Think of this from the perspective of the Malthusian Trap. Europeans already tended to voluntarily keep their populations below Malthusian limits by practicing the moral restraint that the Rev. Malthus famously advised in 1798. From 1200-1800, the average age of first marriage for an Englishwoman was 24-26. Rich women tended to marry at younger ages, poor women at older. Illegitimacy rates were in the lower single digits. 

Thus, due to this sexual restraint, Europeans tended to be in a less Malthusian situation than, say, the Chinese, who tended to marry younger. Consequently, Europeans tended to be richer while working less hard than the Chinese. If the European population didn't grow as fast during good times as the Chinese population did, they didn't experience quite as many vast die-offs from famine during times when good government broke down (e.g., as recently as the early 1960s during Mao's crazy Great Leap Forward). England, for example, hasn't had a major famine in over 600 years.

So, Europeans developed cultural forms that attempted to sublimate sexual urges in more restrained and refined directions. Traditional Europeans dances like the minuet didn't feature a lot of pelvic thrusting, for example.

In Africa, however, conditions of life were such that the Malthusian Trap was not an active worry. More people were needed, so African culture -- dance, song, and so forth -- tended to encourage mating now rather than to encourage delay. Listening to Top 40 radio today, this pattern seems to have carried over from Africa.

Of particular interest as an exception that supports the general rule is an island in Lake Victoria, Ukara Island, now in Tanzania, where the Malthusian Trap seemed to operate.

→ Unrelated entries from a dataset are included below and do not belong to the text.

(** C2 at the stdio server of std-app.ts, after a tool call that registers
    a tool, a start and a read of the transport. *)
Lemma C2_witness :
  new GreetingsMCP stdio_params 1 = Return (constructed GreetingsMCP stdio_config 1)
  /\ getHTTPTransporter
       (@serve_all example_runtime
          [CallTool "regiter_custom_greeting" []; Start; GetTransporter]
          (constructed GreetingsMCP stdio_config 1)) = None
  /\ is_Some
       (getStdioTransporter
          (@serve_all example_runtime
             [CallTool "regiter_custom_greeting" []; Start; GetTransporter]
             (constructed GreetingsMCP stdio_config 1))).
Proof.
  assert (H : new GreetingsMCP stdio_params 1
              = Return (constructed GreetingsMCP stdio_config 1))
    by (vm_compute; reflexivity).
  split; [exact H|].
  apply (@C2_one_live_transport example_runtime _ _ _ _
           [CallTool "regiter_custom_greeting" []; Start; GetTransporter] H).
  reflexivity.
Defined.

(** C3 at an HTTP-mode configuration that supplies a pipe transport. *)
Lemma C3_witness :
  exists this,
    new GreetingsMCP mismatched_params 1 = Return this
    /\ getHTTPTransporter this
       = Some {| http_ref := 1; sessionIdGenerator := None |}
    /\ getStdioTransporter this = None.
Proof.
  destruct (C3_mismatched_handle_fallback GreetingsMCP mismatched_params 1)
    as (this & E & _ & _ & M).
  - exists "Greetings MCP". split; [reflexivity | simpl; lia].
  - exists "1.0.0". split; [reflexivity | simpl; lia].
  - left. reflexivity.
  - left. reflexivity.
  - left. split; [eexists|]; reflexivity.
  - exists this. split; [exact E|].
    destruct (transportMode this); destruct M as (Em & M1 & M2).
    + split; assumption.
    + exfalso. apply Em. reflexivity.
Defined.

(** C4 at the configuration of std-app.ts. *)
Lemma C4_witness :
  exists this,
    new GreetingsMCP stdio_params 0 = Return this
    /\ getMetadata this
       = {| meta_name := "Greetings MCP"; meta_version := "1.0.0";
            meta_transportMode := stdio; meta_host := "localhost";
            meta_port := 3000 |}.
Proof.
  exact (C4_getMetadata_roundtrip GreetingsMCP stdio_params 0 stdio_config eq_refl).
Defined.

The population has been around 16,000 for a century, with about one percent of the population annually moving to the mainland, a rate of increase unusual in Africa until recently.

Ukara has a few major advantages over the surrounding mainland of Africa: no tsetse flies to spread sleeping sickness. No lions and no elephants, either, to compete with humans. Life (and death) is presumably less random than on the African mainland, so hard work and investment pay off more reliably.

Life on Ukara sounds rather like life in a poor Southeast Asian peasant society rather than in most of Africa. A 1968 aerial survey showed that 98.6 percent of the land on the island was in use. In contrast to the typical pattern of land use rights in Africa, almost every resource on the island, including each tree, is privately owned, which has prevented deforestation. (Here's a description of Ukara from a libertarian perspective.) People on Ukara practice much more intensive and sophisticated agriculture than elsewhere in Tanzania, supposedly working ten hours per day, every day.

I spent some time looking for accounts by recent tourists visiting Ukara Island, but it became apparent that very few people go there, which is not surprising since people on holiday generally visit big cities or go to less crowded places to relax. We tend to think of islands as being less crowded (and thus more relaxing) than mainlands because they are less convenient to get to, but in Africa, apparently, things work the opposite. Being inconveniently far out in Lake Victoria makes life healthier and less risky than being on the mainland.

Has the Ukaran culture spread with the steady flow of Ukarans to the mainland of Africa? Evidently, no. Phil Raikes wrote in 1986:
This provides a very clear example of Esther Boserup's contention that necessity in the form of population pressure is the mother of agricultural innovation. Further evidence for this comes from the fact that Ukara Islanders who migrate to the mainland, where population density is far lower, promptly drop their labour-intensive methods (over ten hours per day throughout the year) for the much easier methods practised on the mainland.

I'm not sure what the ultimate lessons are from Ukara Island, but the place is worth thinking about.